Department of Finance officials said it was a good time for a €500 million AIB share buyback deal with the state set to get a strong price for their stake.
A submission for Finance Minister Jack Chambers said the direct deal meant the Exchequer would avoid having to give the discount that would factor into a further sale to institutional investors.
The submission said there had been some volatility in global equity markets but that this had since subsided.
“AIB's share price is on [an] upward trajectory (524c at the time of writing),” officials wrote in the briefing, which was prepared in late August.
It said the buyback of around half a billion worth of shares would reduce the state’s stake in the bank to roughly 21 per cent.
The submission also said it would be worthwhile to approve the deal prior to a meeting of the European Central Bank on September 12th.
It said: “There is a high likelihood that a further rate cut will be announced at that meeting.

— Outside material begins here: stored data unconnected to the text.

(** * Media intelligence dashboard: normalizer, aggregators, insight generator

    A shallow embedding of [streamlit_app.py] and of the cleaning and
    aggregation lines of [app.py], with the pandas and Python operations they
    call written out.

    Conventions of the embedding.
    - A Python [str] is the list of its code points, for code points below 256.
    - A number (int64 or float64) is an exact rational: no overflow and no
      rounding.  NaN is a value of its own.  pandas adds in int64, which
      wraps, and in float64, which rounds and overflows to inf: a property
      that depends on the value of a sum is stated for columns on which
      these sums are exact ([exact_sums]), and one that depends on a sum
      being finite for columns of bounded size ([finite_engagements]).
    - A Python exception is the [Raise] outcome of a computation.
    - A DataFrame is a list of column labels and a list of rows; the frame
      the program starts from is the one [pd.read_csv] made of the upload.
    - The date parser of pandas and the formatting built-ins of Python are
      parameters ([Builtins]); [Idealised] is one instance, used to run the
      program on examples.
    - Sorting is stable.  pandas does not promise an order among equal keys;
      no property below speaks of that order. *)

From Stdlib Require Import List String Ascii Bool Arith ZArith QArith Lia.
From Stdlib Require Import Permutation Sorted DecimalString Qabs.
Import ListNotations.

Local Close Scope Q_scope.
Local Open Scope string_scope.
Local Open Scope list_scope.

(** ** Python values, exceptions and string methods *)

Module Py.

Inductive exn : Set :=
| KeyError
| IndexError
| ValueError
| TypeError
| AttributeError.

Inductive result (A : Type) : Type :=
| Ok (a : A)
| Raise (e : exn).

Arguments Ok {A} a.
Arguments Raise {A} e.

Definition bind {A B : Type} (m : result A) (k : A -> result B) : result B :=
  match m with
  | Ok a => k a
  | Raise e => Raise e
  end.

Fixpoint mapM {A B : Type} (f : A -> result B) (l : list A) : result (list B) :=
  match l with
  | [] => Ok []
  | x :: r => bind (f x) (fun y => bind (mapM f r) (fun ys => Ok (y :: ys)))
  end.

(** A cell of a table: a missing number, a number, a text, a point in time
    (nanoseconds since the epoch) or a missing point in time. *)
Inductive value : Type :=
| NaN
| Num (q : Q)
| Str (s : string)
| Timestamp (t : Z)
| NaT.

(** [pd.isna]. *)
Definition isna (v : value) : bool :=
  match v with
  | NaN | NaT => true
  | _ => false
  end.

Definition notna (v : value) : bool := negb (isna v).

Definition is_num (v : value) : bool :=
  match v with
  | Num _ => true
  | _ => false
  end.

Definition is_time (v : value) : bool :=
  match v with
  | Timestamp _ | NaT => true
  | _ => false
  end.

(** Equality of two values as group keys; a missing value equals nothing. *)
Definition value_eqb (a b : value) : bool :=
  match a, b with
  | Num p, Num q => Qeq_bool p q
  | Str s, Str t => String.eqb s t
  | Timestamp s, Timestamp t => Z.eqb s t
  | _, _ => false
  end.

(** [str.isspace] on one code point below 256. *)
Definition isspace (c : ascii) : bool :=
  let n := nat_of_ascii c in
  (((9 <=? n) && (n <=? 13)) || ((28 <=? n) && (n <=? 32))
   || (n =? 133) || (n =? 160))%nat.

(** [str.lower] on one code point below 256: A-Z, and the accented capitals
    192-222 apart from the multiplication sign 215. *)
Definition lower_char (c : ascii) : ascii :=
  let n := nat_of_ascii c in
  if (((65 <=? n) && (n <=? 90))
      || ((192 <=? n) && (n <=? 222) && negb (n =? 215)))%nat
  then ascii_of_nat (n + 32)
  else c.

Fixpoint lower (s : string) : string :=
  match s with
  | EmptyString => EmptyString
  | String c r => String (lower_char c) (lower r)
  end.

Fixpoint lstrip (s : string) : string :=
  match s with
  | EmptyString => EmptyString
  | String c r => if isspace c then lstrip r else s
  end.

Fixpoint rstrip (s : string) : string :=
  match s with
  | EmptyString => EmptyString
  | String c r =>
      match rstrip r with
      | EmptyString => if isspace c then EmptyString else String c EmptyString
      | r' => String c r'
      end
  end.

(** [str.strip()]. *)
Definition strip (s : string) : string := rstrip (lstrip s).

(** [str.replace(old, new)] for a pattern [old] of one character. *)
Fixpoint replace (old : ascii) (new : string) (s : string) : string :=
  match s with
  | EmptyString => EmptyString
  | String c r =>
      if Ascii.eqb c old then new ++ replace old new r
      else String c (replace old new r)
  end.

(** [str(n)] of a Python int. *)
Definition str_of_int (z : Z) : string := NilZero.string_of_int (Z.to_int z).

(** Truncation toward zero, [int(x)] of a finite float. *)
Definition trunc (q : Q) : Z := Z.quot (Qnum q) (Zpos (Qden q)).

(** Python's [+] on two cells. *)
Definition add (a b : value) : result value :=
  match a, b with
  | Num p, Num q => Ok (Num (p + q)%Q)
  | Num _, NaN | NaN, Num _ | NaN, NaN => Ok NaN
  | Str s, Str t => Ok (Str (s ++ t))
  | _, _ => Raise TypeError
  end.

(** [v > 0]. *)
Definition gt_zero (v : value) : result bool :=
  match v with
  | Num q => Ok (negb (Qle_bool q 0%Q))
  | NaN => Ok false
  | _ => Raise TypeError
  end.

(** [a / b * 100] on two cells. *)
Definition percent_of (a b : value) : result value :=
  match a, b with
  | Num p, Num q => Ok (Num (p / q * 100)%Q)
  | Num _, NaN | NaN, Num _ | NaN, NaN => Ok NaN
  | _, _ => Raise TypeError
  end.

End Py.

Export Py.

Declare Scope result_scope.
Delimit Scope result_scope with result.
Notation "x <- m ;; k" := (bind m (fun x => k))
  (at level 61, m at next level, right associativity) : result_scope.
Local Open Scope result_scope.

(** ** The pandas operations the program calls *)

Module Pandas.

Record DataFrame : Type := {
  columns : list string;
  rows : list (list value)
}.

(** [label in df.columns]. *)
Definition contains (label : string) (cols : list string) : bool :=
  existsb (String.eqb label) cols.

Definition occurrences (label : string) (cols : list string) : nat :=
  List.length (filter (String.eqb label) cols).

(** The cell of a row under the first column called [label]. *)
Fixpoint row_lookup (label : string) (cols : list string) (row : list value)
  : value :=
  match cols, row with
  | c :: cs, v :: vs => if String.eqb c label then v else row_lookup label cs vs
  | _, _ => NaN
  end.

(** [row[label]] for a row taken out of a frame with the labels [cols].
    A missing label is a [KeyError].  With a repeated label pandas returns a
    selection of one more dimension, which none of the scalar uses in this
    program accepts; the embedding stops at the selection with [ValueError]. *)
Definition row_getitem (cols : list string) (row : list value) (label : string)
  : result value :=
  match occurrences label cols with
  | O => Raise KeyError
  | S O => Ok (row_lookup label cols row)
  | _ => Raise ValueError
  end.

(** [df[label]], under the same reading of repeated labels. *)
Definition getitem (df : DataFrame) (label : string) : result (list value) :=
  match occurrences label (columns df) with
  | O => Raise KeyError
  | S O => Ok (map (row_lookup label (columns df)) (rows df))
  | _ => Raise ValueError
  end.

(** [df.iloc[i]]. *)
Definition iloc (df : DataFrame) (i : nat) : result (list value) :=
  match nth_error (rows df) i with
  | Some r => Ok r
  | None => Raise IndexError
  end.

(** Apply [f] to the cells of every column called [label]. *)
Fixpoint map_cells (f : value -> value) (label : string)
  (cols : list string) (row : list value) : list value :=
  match cols, row with
  | c :: cs, v :: vs =>
      (if String.eqb c label then f v else v) :: map_cells f label cs vs
  | _, _ => row
  end.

“Given AIB is a rate-sensitive bank, a rate cut announcement is likely to have a negative impact on AIB's share price around that time.”
Officials said they would be closely monitoring the bank’s share price with a view to signing off on the buyback in late August or early September.
The deal was announced on September 2nd with AIB saying it represented “another important milestone in the process of repaying the taxpayer for their support.”
A post-sale submission for Minister Chambers said the buyback had taken place at a price of just over €5.44, “the highest AIB closing price since February 2018".
It said the total amount recovered by the state from its investment in the bank had now reached a sum of €16.6 billion.
The submission said: “The proceeds from this transaction will be held within the Irish Strategic Investment Fund (ISIF) while the minister examines how best to use them for the benefit of the State.”
It said market reaction to the deal had been “very positive” and that a drop in the value of AIB shares in the days after was part of “general market weakness amid economic concerns in the United States.”
Officials also explained how a total of €29.4 billion had been invested in AIB, Bank of Ireland, and Permanent TSB during the financial crash.
The submission said: “To September 5th, 2024, circa €26.1 billion has been recovered in cash by way of disposals, investment income and liability guarantee fees.
“The investments in the remaining banks are currently valued at circa €3.36 billion meaning the State is just above break-even on a net basis on its investments in the three banks.”
Asked about the records, which were released under FOI, the Department of Finance said they had nothing further to add to the contents.